── RECORDS FOR THIS EXERCISE

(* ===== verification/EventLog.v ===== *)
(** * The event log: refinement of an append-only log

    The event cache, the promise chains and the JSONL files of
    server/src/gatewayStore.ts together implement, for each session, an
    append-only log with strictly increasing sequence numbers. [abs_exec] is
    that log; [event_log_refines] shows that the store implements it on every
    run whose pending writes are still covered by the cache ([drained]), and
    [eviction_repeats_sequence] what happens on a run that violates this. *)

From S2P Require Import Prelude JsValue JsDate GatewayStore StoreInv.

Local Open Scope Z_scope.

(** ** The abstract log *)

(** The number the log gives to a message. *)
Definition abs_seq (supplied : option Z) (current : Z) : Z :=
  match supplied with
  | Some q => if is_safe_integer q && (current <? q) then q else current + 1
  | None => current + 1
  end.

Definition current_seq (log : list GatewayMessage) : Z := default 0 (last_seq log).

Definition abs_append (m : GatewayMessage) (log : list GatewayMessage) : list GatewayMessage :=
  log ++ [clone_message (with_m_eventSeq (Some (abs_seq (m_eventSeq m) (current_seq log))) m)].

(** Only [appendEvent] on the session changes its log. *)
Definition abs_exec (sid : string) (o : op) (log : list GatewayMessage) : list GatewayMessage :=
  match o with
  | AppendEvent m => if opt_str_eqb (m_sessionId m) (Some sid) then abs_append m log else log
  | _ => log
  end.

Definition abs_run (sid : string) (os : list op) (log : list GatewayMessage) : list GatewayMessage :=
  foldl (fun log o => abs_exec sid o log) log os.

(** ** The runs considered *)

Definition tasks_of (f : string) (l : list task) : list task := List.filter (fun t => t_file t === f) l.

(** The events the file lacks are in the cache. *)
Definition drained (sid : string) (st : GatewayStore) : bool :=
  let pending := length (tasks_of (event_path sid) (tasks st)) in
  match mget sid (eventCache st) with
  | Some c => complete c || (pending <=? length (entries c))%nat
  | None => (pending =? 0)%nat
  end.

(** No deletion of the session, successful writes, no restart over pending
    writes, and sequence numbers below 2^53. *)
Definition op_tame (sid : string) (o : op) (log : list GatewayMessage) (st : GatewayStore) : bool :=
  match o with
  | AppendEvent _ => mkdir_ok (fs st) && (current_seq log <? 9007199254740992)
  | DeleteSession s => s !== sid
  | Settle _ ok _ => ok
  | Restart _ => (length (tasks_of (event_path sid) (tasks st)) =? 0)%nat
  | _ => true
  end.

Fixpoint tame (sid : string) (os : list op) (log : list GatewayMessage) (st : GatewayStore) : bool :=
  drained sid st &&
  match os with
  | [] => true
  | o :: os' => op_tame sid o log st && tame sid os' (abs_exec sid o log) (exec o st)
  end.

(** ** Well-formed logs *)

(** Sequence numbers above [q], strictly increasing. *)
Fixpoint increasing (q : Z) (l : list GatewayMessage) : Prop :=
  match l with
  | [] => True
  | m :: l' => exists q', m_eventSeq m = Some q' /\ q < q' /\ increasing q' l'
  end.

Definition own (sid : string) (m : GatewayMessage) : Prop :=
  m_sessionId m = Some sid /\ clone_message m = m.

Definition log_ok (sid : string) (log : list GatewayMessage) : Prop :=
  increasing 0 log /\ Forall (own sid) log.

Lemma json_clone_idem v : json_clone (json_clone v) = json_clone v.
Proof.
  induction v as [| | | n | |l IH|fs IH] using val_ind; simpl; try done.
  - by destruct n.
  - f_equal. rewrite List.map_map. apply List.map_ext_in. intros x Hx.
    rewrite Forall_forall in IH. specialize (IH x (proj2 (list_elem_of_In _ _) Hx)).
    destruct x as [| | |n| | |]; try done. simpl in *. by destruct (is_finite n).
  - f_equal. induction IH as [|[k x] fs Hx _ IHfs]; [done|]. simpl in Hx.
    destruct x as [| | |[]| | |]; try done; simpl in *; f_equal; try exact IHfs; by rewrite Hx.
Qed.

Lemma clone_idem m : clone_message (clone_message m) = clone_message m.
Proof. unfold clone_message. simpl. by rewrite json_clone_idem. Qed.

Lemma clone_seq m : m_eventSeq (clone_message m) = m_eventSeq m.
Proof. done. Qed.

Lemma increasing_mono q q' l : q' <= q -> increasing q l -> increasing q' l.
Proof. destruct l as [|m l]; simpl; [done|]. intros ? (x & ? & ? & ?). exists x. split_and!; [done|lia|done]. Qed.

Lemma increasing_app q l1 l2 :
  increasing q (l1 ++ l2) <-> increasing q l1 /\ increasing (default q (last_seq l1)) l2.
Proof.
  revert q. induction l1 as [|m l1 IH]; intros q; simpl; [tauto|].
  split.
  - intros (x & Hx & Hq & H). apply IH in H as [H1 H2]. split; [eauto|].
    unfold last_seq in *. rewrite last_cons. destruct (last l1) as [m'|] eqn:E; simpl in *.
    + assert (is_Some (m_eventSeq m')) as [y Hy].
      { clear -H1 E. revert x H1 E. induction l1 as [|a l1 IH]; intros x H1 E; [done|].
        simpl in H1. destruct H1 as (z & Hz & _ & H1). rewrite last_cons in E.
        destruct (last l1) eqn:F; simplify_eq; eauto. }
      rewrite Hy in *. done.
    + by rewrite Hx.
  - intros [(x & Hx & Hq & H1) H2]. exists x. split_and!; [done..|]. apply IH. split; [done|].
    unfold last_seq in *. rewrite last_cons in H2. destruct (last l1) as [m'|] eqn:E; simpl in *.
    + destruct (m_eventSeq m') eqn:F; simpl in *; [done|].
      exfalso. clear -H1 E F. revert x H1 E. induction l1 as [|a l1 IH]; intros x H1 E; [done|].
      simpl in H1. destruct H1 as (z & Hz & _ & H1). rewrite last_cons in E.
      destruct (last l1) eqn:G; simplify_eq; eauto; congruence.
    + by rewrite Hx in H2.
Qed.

────

WORK TO COMPLETE: In the records above, some lines hold the word "length"; copy each such line.

WRITTEN ANSWER:
  let pending := length (tasks_of (event_path sid) (tasks st)) in
  | Some c => complete c || (pending <=? length (entries c))%nat
  | Restart _ => (length (tasks_of (event_path sid) (tasks st)) =? 0)%nat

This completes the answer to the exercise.